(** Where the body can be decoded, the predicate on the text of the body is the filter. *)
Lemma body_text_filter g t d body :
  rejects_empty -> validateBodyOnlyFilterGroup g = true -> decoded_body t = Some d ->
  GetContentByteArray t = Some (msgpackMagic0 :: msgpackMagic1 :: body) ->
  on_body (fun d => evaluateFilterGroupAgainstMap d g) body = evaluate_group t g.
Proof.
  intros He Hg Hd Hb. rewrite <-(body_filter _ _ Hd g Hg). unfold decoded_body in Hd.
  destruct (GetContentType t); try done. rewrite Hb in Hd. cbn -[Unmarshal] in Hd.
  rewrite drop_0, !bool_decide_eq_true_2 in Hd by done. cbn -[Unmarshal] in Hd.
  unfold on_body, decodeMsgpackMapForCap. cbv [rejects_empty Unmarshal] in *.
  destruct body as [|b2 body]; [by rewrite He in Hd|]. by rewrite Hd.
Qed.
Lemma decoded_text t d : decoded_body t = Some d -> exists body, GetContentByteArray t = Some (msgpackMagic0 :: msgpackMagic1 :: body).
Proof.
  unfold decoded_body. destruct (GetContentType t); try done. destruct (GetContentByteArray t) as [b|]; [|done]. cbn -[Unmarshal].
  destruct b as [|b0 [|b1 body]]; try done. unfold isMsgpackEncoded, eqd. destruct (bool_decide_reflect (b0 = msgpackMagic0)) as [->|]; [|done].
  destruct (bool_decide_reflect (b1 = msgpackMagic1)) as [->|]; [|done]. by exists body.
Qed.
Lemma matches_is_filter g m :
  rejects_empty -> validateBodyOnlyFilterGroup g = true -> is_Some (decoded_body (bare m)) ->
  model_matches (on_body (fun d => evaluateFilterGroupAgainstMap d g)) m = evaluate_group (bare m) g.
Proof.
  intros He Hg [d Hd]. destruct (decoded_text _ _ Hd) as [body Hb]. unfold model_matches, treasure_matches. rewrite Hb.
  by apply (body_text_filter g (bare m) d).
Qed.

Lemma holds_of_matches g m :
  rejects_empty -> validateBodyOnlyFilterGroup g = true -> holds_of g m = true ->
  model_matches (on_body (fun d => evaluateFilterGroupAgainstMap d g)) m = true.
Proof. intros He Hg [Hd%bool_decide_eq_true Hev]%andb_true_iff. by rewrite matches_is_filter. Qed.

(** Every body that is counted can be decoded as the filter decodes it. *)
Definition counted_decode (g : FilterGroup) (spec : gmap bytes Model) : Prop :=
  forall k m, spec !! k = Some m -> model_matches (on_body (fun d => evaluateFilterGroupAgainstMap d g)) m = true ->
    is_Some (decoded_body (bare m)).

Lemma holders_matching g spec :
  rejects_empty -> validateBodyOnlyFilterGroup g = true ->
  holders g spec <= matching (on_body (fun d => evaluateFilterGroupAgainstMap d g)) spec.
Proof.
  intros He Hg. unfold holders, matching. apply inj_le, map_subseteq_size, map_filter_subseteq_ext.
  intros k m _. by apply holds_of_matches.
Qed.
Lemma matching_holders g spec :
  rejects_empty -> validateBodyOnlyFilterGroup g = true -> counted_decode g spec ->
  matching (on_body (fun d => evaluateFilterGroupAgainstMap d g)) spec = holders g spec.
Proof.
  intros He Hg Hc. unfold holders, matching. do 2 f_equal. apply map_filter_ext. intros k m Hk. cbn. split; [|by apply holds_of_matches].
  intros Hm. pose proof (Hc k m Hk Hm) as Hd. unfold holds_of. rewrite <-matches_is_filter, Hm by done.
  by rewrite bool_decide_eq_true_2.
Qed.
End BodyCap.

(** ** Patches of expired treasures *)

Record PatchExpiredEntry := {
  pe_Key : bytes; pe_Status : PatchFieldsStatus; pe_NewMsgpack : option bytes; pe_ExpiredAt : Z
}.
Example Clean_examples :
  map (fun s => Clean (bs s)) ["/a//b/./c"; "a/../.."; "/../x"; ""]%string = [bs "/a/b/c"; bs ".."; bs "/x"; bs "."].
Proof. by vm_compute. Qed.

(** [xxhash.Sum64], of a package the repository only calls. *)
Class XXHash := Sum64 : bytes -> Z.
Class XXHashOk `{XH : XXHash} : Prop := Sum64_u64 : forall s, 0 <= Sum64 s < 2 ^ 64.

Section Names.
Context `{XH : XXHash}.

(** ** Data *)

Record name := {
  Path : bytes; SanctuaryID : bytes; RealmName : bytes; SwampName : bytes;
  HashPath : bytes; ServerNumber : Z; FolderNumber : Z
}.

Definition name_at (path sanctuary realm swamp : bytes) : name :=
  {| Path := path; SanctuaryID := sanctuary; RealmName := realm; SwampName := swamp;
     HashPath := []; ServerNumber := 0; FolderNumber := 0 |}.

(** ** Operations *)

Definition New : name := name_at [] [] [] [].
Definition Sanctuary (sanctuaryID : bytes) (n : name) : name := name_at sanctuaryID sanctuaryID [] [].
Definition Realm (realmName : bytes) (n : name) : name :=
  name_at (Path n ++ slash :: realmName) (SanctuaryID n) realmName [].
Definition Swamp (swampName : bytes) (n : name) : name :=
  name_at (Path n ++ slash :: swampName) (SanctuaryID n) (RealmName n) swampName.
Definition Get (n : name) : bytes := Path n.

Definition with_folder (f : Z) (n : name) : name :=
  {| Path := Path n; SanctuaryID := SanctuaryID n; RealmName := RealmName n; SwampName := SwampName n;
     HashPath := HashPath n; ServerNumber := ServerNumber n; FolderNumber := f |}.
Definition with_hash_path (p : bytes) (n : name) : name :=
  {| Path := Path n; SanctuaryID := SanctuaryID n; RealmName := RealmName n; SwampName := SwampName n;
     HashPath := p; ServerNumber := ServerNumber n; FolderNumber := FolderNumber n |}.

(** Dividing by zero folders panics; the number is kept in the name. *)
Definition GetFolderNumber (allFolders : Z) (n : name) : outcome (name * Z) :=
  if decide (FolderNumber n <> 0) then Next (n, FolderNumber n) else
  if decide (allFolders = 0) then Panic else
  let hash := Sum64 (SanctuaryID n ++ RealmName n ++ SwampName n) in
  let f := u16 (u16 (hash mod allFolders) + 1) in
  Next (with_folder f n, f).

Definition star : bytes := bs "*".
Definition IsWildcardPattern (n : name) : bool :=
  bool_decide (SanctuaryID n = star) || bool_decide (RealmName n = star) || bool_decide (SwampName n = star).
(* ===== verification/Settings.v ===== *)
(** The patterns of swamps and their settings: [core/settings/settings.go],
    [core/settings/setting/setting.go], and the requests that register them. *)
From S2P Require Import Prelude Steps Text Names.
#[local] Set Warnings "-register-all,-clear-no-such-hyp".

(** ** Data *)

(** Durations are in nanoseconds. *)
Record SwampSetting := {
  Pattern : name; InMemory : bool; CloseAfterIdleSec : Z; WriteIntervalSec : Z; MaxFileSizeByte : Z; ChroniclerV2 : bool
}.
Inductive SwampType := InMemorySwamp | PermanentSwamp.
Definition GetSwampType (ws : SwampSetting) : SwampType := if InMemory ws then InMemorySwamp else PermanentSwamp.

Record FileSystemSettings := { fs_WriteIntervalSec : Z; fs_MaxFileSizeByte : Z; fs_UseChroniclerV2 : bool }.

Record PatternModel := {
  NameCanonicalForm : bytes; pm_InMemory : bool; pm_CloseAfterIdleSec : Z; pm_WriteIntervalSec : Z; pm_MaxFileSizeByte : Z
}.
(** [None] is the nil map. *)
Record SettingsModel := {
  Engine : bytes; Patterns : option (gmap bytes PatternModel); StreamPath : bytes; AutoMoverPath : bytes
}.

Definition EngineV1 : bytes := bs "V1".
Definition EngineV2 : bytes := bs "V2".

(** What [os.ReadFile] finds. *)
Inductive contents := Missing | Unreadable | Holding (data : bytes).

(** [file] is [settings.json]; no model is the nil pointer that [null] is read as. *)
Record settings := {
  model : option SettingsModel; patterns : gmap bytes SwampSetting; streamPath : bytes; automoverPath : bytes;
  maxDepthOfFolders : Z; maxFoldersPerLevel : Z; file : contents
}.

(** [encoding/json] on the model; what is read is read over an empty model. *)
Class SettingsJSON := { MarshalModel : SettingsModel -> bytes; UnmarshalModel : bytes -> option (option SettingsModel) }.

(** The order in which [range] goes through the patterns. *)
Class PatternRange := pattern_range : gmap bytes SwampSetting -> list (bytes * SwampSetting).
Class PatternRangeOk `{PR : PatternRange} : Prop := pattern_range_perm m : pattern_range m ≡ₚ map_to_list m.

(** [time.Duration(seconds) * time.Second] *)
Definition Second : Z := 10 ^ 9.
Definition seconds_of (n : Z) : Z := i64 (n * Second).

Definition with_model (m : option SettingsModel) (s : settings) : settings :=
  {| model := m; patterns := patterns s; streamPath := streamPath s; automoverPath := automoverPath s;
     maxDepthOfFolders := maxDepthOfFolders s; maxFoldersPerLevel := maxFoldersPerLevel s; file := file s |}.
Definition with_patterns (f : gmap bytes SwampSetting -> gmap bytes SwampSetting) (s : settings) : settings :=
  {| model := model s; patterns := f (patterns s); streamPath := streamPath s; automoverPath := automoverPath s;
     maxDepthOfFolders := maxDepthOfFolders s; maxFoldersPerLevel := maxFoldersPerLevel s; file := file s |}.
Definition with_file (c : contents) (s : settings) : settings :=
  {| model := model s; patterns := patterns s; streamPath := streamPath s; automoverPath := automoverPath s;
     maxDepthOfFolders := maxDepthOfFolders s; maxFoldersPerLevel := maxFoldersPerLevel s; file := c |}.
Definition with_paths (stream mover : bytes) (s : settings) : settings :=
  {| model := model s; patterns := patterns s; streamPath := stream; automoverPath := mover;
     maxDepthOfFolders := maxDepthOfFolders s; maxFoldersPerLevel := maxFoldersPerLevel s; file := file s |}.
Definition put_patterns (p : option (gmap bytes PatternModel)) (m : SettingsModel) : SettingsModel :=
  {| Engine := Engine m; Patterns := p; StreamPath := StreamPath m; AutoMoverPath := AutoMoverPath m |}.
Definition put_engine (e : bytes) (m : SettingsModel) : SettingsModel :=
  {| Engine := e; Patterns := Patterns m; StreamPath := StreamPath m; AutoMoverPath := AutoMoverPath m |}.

========

**What is needed**:
Search the entries above for "PermanentSwamp". Show every line that has it.

**Your response**:
Inductive SwampType := InMemorySwamp | PermanentSwamp.
Definition GetSwampType (ws : SwampSetting) : SwampType := if InMemory ws then InMemorySwamp else PermanentSwamp.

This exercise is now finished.